### Work instructions
In the data, extract each line that holds the string "else".

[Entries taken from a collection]
(* ===== verification/AvsTasks.v ===== *)
(** * Tasks of the AVSs (x/avs/keeper/keeper.go, task.go, avs.go, impl_epoch_hook.go)

    The owner of an AVS creates a task; the operators that have opted in answer it in
    two phases, first with a signature and then with the response that it signs; at the
    end of the statistical period the answers are counted, and then the AVS can resolve
    the task once.  The hook of x/epochs ranges over a Go map, whose order is the
    argument [range]. *)

From S2P Require Import Prelude Errors Sdk RefSdk KVStore Epochs DelegationTypes Assets.
From S2P Require Import DelegationStore UndelegationStore Delegation OperatorTypes.
From S2P Require Import OperatorStore OperatorSnapshot OperatorKeepers OperatorUnbonding OperatorUSD.
From S2P Require Import OperatorOpt ChainUtils AvsTypes AvsStore AvsRegistry.

Section Tasks.
Context {sdk : Sdk} {chain : ChainSdk} {avs : AvsSdk} {R : Type} {peers : AvsPeers R}.
Abbreviation Y := (AvsExt R).
Abbreviation X := (OperatorExt Y).
Implicit Types x : X.
#[local] Existing Instance avs_others.

(** ** Creating a task *)

Definition new_task (params : TaskInfoParams) (taskID : Z) (epoch : EpochInfo)
    (operatorList : list string) : TaskInfo := {|
  tk_TaskContractAddress := lower_hex (tp_TaskContractAddress params);
  tk_Name := tp_TaskName params;
  tk_Hash := tp_Hash params;
  tk_TaskId := taskID;
  tk_TaskResponsePeriod := tp_TaskResponsePeriod params;
  tk_TaskStatisticalPeriod := tp_TaskStatisticalPeriod params;
  tk_TaskChallengePeriod := tp_TaskChallengePeriod params;
  tk_ThresholdPercentage := tp_ThresholdPercentage params;
  tk_StartingEpoch := next_epoch epoch;
  tk_ActualThreshold := EmptyString;
  tk_OptInOperators := operatorList;
  tk_SignedOperators := []; tk_NoSignedOperators := []; tk_ErrSignedOperators := [];
  tk_TaskTotalPower := 0; tk_OperatorActivePower := None; tk_IsExpected := false;
  tk_EligibleRewardOperators := []; tk_EligibleSlashOperators := [] |}.

Definition CreateAVSTask (params : TaskInfoParams) : M X error Z :=
  let taskAddr := Address_Hex (tp_TaskContractAddress params) in
  avsInfo ← gets (λ x, GetAVSInfoByTaskAddress taskAddr (x_avs x));
  let avsAddr := av_AvsAddress avsInfo in
  _ ← fail_if (bool_decide (avsAddr = EmptyString)) avstypes.ErrUnregisterNonExistent;
  _ ← fail_if (negb (bool_decide
        (AccAddress_String (tp_CallerAddress params) ∈ av_AvsOwnerAddresses avsInfo)))
        avstypes.ErrCallerAddressUnauthorized;
  power ← gets (λ x, GetAVSUSDValue avsAddr (x_usd x));
  taskPowerTotal ← lift_result power;
  _ ← fail_if (taskPowerTotal <=? 0) avstypes.ErrVotingPowerIncorrect;
  found ← gets (λ x, GetEpochInfo (av_EpochIdentifier avsInfo) (avs_epochs (oe_rest x)));
  match found with
  | None => fail avstypes.ErrEpochNotFound
  | Some epoch =>
      exists_ ← gets (λ x, IsExistTask (FormatUint (tp_TaskID params)) taskAddr (x_avs x));
      _ ← fail_if exists_ avstypes.ErrAlreadyExists;
      operators ← gets (λ x, GetOptedInOperatorListByAVS avsAddr (x_info x));
      operatorList ← lift_result operators;
      _ ← fail_if (bool_decide (operatorList = [])) avstypes.ErrNoOptedInOperators;
      taskID ← on_avs (GetTaskID (HexToAddress taskAddr));
      _ ← on_avs (SetTaskInfo (new_task params taskID epoch operatorList));
      mret taskID
  end.

(** ** Public keys of the operators *)

(** [fmt.Sprintf(types.BLSMessageToSign, chainID, operator)] *)
Definition BLSMessageToSign (chainID operator : string) : string :=
  "BLS12-381 Signed Message" +:+ String (Ascii.ascii_of_N 10) ("ChainIDWithoutRevision: " +:+
  chainID +:+ String (Ascii.ascii_of_N 10) ("AccAddressBech32: " +:+ operator)).

Definition RegisterBLSPublicKey (ChainID : string) (params : BlsParams) : M AvsState error unit :=
  let operator := AccAddress_String (bp_OperatorAddress params) in
  let hashedMsg := Keccak256 (BLSMessageToSign (ChainIDWithoutRevision ChainID) operator) in
  match PublicKeyFromBytes (bp_PubKey params) with
  | None => fail avstypes.ErrParsePubKey
  | Some pubKey =>
      match VerifySignature (bp_PubKeyRegistrationSignature params) hashedMsg pubKey with
      | Some true =>
          exists_ ← gets (IsExistPubKeyForAVS operator (Address_Hex (bp_AvsAddress params)));
          _ ← fail_if exists_ avstypes.ErrAlreadyExists;
          let blsInfo := {| bk_OperatorAddress := operator;
                            bk_AvsAddress := lower_hex (bp_AvsAddress params);
                            bk_PubKey := Some (bp_PubKey params) |} in
          used ← gets (IsExistPubKey blsInfo);
          _ ← fail_if used avstypes.ErrAlreadyExists;
          SetOperatorPubKey blsInfo
      | _ => fail avstypes.ErrSigNotMatchPubKey
      end
  end.

(** ** Challenges *)

(** The end of the response period, and that of the statistical period, as int64. *)
Definition response_end (task : TaskInfo) : Z :=
  wrap_int64 (wrap_int64 (tk_StartingEpoch task) + wrap_int64 (tk_TaskResponsePeriod task)).
Definition statistical_end (task : TaskInfo) : Z :=
  wrap_int64 (response_end task + wrap_int64 (tk_TaskStatisticalPeriod task)).

Definition resolved_task (params : ChallengeParams) (task : TaskInfo) : TaskInfo := {|
  tk_TaskContractAddress := tk_TaskContractAddress task; tk_Name := tk_Name task;
  tk_Hash := tk_Hash task; tk_TaskId := tk_TaskId task;
  tk_TaskResponsePeriod := tk_TaskResponsePeriod task;
  tk_TaskStatisticalPeriod := tk_TaskStatisticalPeriod task;
  tk_TaskChallengePeriod := tk_TaskChallengePeriod task;
  tk_ThresholdPercentage := tk_ThresholdPercentage task;
  tk_StartingEpoch := tk_StartingEpoch task;
  tk_ActualThreshold := FormatUint (cp_ActualThreshold params);
  tk_OptInOperators := tk_OptInOperators task;
  tk_SignedOperators := tk_SignedOperators task;
  tk_NoSignedOperators := tk_NoSignedOperators task;
  tk_ErrSignedOperators := tk_ErrSignedOperators task;
  tk_TaskTotalPower := tk_TaskTotalPower task;
  tk_OperatorActivePower := tk_OperatorActivePower task;
  tk_IsExpected := tk_ThresholdPercentage task <=? cp_ActualThreshold params;
  tk_EligibleRewardOperators := AddressToString (cp_EligibleRewardOperators params);
  tk_EligibleSlashOperators := AddressToString (cp_EligibleSlashOperators params) |}.

Definition RaiseAndResolveChallenge (params : ChallengeParams) : M X error unit :=
  let taskAddr := Address_Hex (cp_TaskContractAddress params) in
  task ← gets (λ x, GetTaskInfo (FormatUint (cp_TaskID params)) taskAddr (x_avs x));
  match task with
  | Ok taskInfo =>
      _ ← fail_if (tk_IsExpected taskInfo) avstypes.ErrTaskFinished;
      _ ← fail_if (bool_decide (tk_OptInOperators taskInfo = [])) avstypes.ErrNoOperatorsInTask;
      raised ← gets (λ x, IsExistTaskChallengedInfo taskAddr (cp_TaskID params) (x_avs x));
      _ ← fail_if raised avstypes.ErrAlreadyExists;
      avsInfo ← gets (λ x, GetAVSInfoByTaskAddress (tk_TaskContractAddress taskInfo) (x_avs x));
      _ ← fail_if (bool_decide (av_AvsAddress avsInfo = EmptyString)) avstypes.ErrUnregisterNonExistent;
      found ← gets (λ x, GetEpochInfo (av_EpochIdentifier avsInfo) (avs_epochs (oe_rest x)));
      match found with
      | None => fail avstypes.ErrEpochNotFound
      | Some epoch =>
          _ ← fail_if (ei_CurrentEpoch epoch <=? statistical_end taskInfo) avstypes.ErrSubmitTooSoonError;
          _ ← on_avs (SetTaskChallengedInfo (cp_TaskID params)
                (AccAddress_String (cp_CallerAddress params)) (cp_TaskContractAddress params));
          on_avs (SetTaskInfo (resolved_task params taskInfo))
      end
  | _ => fail avstypes.ErrNoTask
  end.

(** ** Results *)

(** The operator of a result.  The zero value that an empty string gives is no operator,
    and the nil address of another error makes the store panic. *)
Definition check_operator (operatorAddress : string) : M X error unit :=
  match AccAddressFromBech32 operatorAddress with
  | Some opAccAddr =>
      isOperator ← gets (λ x, OperatorStore.IsOperator opAccAddr (x_info x));
      fail_if (negb isOperator) delegationtypes.ErrOperatorNotExist
  | None => if bool_decide (TrimSpace operatorAddress = EmptyString)
            then fail delegationtypes.ErrOperatorNotExist else panic
  end.

(** The BLS key of the operator for the AVS. *)
Definition operator_key (operatorAddress avsAddr : string) : M X error PublicKey :=
  found ← gets (λ x, GetOperatorPubKey operatorAddress avsAddr (x_avs x));
  match found with
  | Panic => panic
  | Err _ => fail avstypes.ErrPubKeyIsNotExists
  | Ok keyInfo =>
      match bk_PubKey keyInfo with
      | None => fail avstypes.ErrPubKeyIsNotExists
      | Some bz =>
          match PublicKeyFromBytes bz with
          | None => fail avstypes.ErrParsePubKey
          | Some pubKey => mret pubKey
          end
      end
  end.

(** The case [PhasePrepare]. *)
Definition submit_prepare (info : TaskResultInfo) (task : TaskInfo) (epoch : EpochInfo)
    : M X error unit :=
  exists_ ← gets (λ x, IsExistTaskResultInfo (tr_OperatorAddress info)
              (tr_TaskContractAddress info) (tr_TaskId info) (x_avs x));
  _ ← fail_if exists_ avstypes.ErrResAlreadyExists;
  _ ← fail_if (negb (is_some (tr_BlsSignature info))) avstypes.ErrParamNotEmptyError;
  _ ← fail_if (negb (bool_decide (tr_TaskResponseHash info = EmptyString)) ||
               is_some (tr_TaskResponse info)) avstypes.ErrParamNotEmptyError;
  _ ← fail_if (response_end task <? ei_CurrentEpoch epoch) avstypes.ErrSubmitTooLateError;
  on_avs (SetTaskResultInfo info).

Definition with_hash (hash : string) (info : TaskResultInfo) : TaskResultInfo := {|
  tr_OperatorAddress := tr_OperatorAddress info; tr_TaskResponseHash := hash;
  tr_TaskResponse := tr_TaskResponse info; tr_BlsSignature := tr_BlsSignature info;
  tr_TaskContractAddress := tr_TaskContractAddress info; tr_TaskId := tr_TaskId info;
  tr_Phase := tr_Phase info |}.

(** The case [PhaseDoCommit]. *)
Definition submit_commit (info : TaskResultInfo) (task : TaskInfo) (epoch : EpochInfo)
    (pubKey : PublicKey) : M X error unit :=
  match tr_TaskResponse info with
  | None => fail avstypes.ErrNotNull
  | Some response =>
      res ← gets (λ x, GetTaskResultInfo (tr_OperatorAddress info) (tr_TaskContractAddress info)
              (tr_TaskId info) (x_avs x));
      _ ← fail_if (match res with
                   | Ok res => negb (bool_decide
                       (bytes_of (tr_BlsSignature res) = bytes_of (tr_BlsSignature info)))
                   | _ => true
                   end) avstypes.ErrInconsistentParams;
      _ ← fail_if (ei_CurrentEpoch epoch <=? response_end task) avstypes.ErrSubmitTooSoonError;
      _ ← fail_if (statistical_end task <? ei_CurrentEpoch epoch) avstypes.ErrSubmitTooLateError;
      let taskResponseDigest := Keccak256 response in
      match VerifySignature (bytes_of (tr_BlsSignature info)) taskResponseDigest pubKey with
      | Some true => on_avs (SetTaskResultInfo (with_hash (Hash_String taskResponseDigest) info))
      | _ => fail avstypes.ErrSigVerifyError
      end
  end.

Definition SubmitTaskResult (addr : string) (info : TaskResultInfo) : M X error unit :=
  _ ← fail_if (negb (bool_decide (addr = tr_OperatorAddress info))) avstypes.ErrInvalidAddr;
  _ ← check_operator (tr_OperatorAddress info);
  avsInfo ← gets (λ x, GetAVSInfoByTaskAddress (tr_TaskContractAddress info) (x_avs x));
  _ ← fail_if (bool_decide (av_AvsAddress avsInfo = EmptyString)) avstypes.ErrUnregisterNonExistent;
  pubKey ← operator_key (tr_OperatorAddress info) (av_AvsAddress avsInfo);
  found ← gets (λ x, GetTaskInfo (FormatUint (tr_TaskId info)) (tr_TaskContractAddress info) (x_avs x));
  match found with
  | Ok task =>
      _ ← fail_if (bool_decide (tk_TaskContractAddress task = EmptyString)) avstypes.ErrTaskIsNotExists;
      epochInfo ← gets (λ x, GetEpochInfo (av_EpochIdentifier avsInfo) (avs_epochs (oe_rest x)));
      match epochInfo with
      | None => fail avstypes.ErrEpochNotFound
      | Some epoch =>
          if tr_Phase info =? PhasePrepare then submit_prepare info task epoch
          else if tr_Phase info =? PhaseDoCommit then submit_commit info task epoch pubKey
          else fail avstypes.ErrParamError
      end
  | _ => fail avstypes.ErrTaskIsNotExists
  end.

(** ** The end of the statistical period *)

(** The results of the tasks whose statistical period ends with the epoch. *)
Definition GetTaskStatisticalEpochEndAVSs (epochIdentifier : string) (epochNumber : Z)
    (s : AvsState) : list TaskResultInfo :=
  filter (λ info,
    let avsInfo := GetAVSInfoByTaskAddress (tr_TaskContractAddress info) s in
    match GetTaskInfo (FormatUint (tr_TaskId info)) (tr_TaskContractAddress info) s with
    | Ok taskInfo =>
        negb (bool_decide (av_AvsAddress avsInfo = EmptyString)) &&
        bool_decide (epochIdentifier = av_EpochIdentifier avsInfo) &&
        (epochNumber =? statistical_end taskInfo)
    | _ => false
    end = true) (IterateResultInfo s).

Definition group_key (info : TaskResultInfo) : string :=
  tr_TaskContractAddress info +:+ String DelimiterForGroupKey (FormatUint (tr_TaskId info)).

### Finished task
            then fail delegationtypes.ErrOperatorNotExist else panic
          else if tr_Phase info =? PhaseDoCommit then submit_commit info task epoch pubKey
          else fail avstypes.ErrParamError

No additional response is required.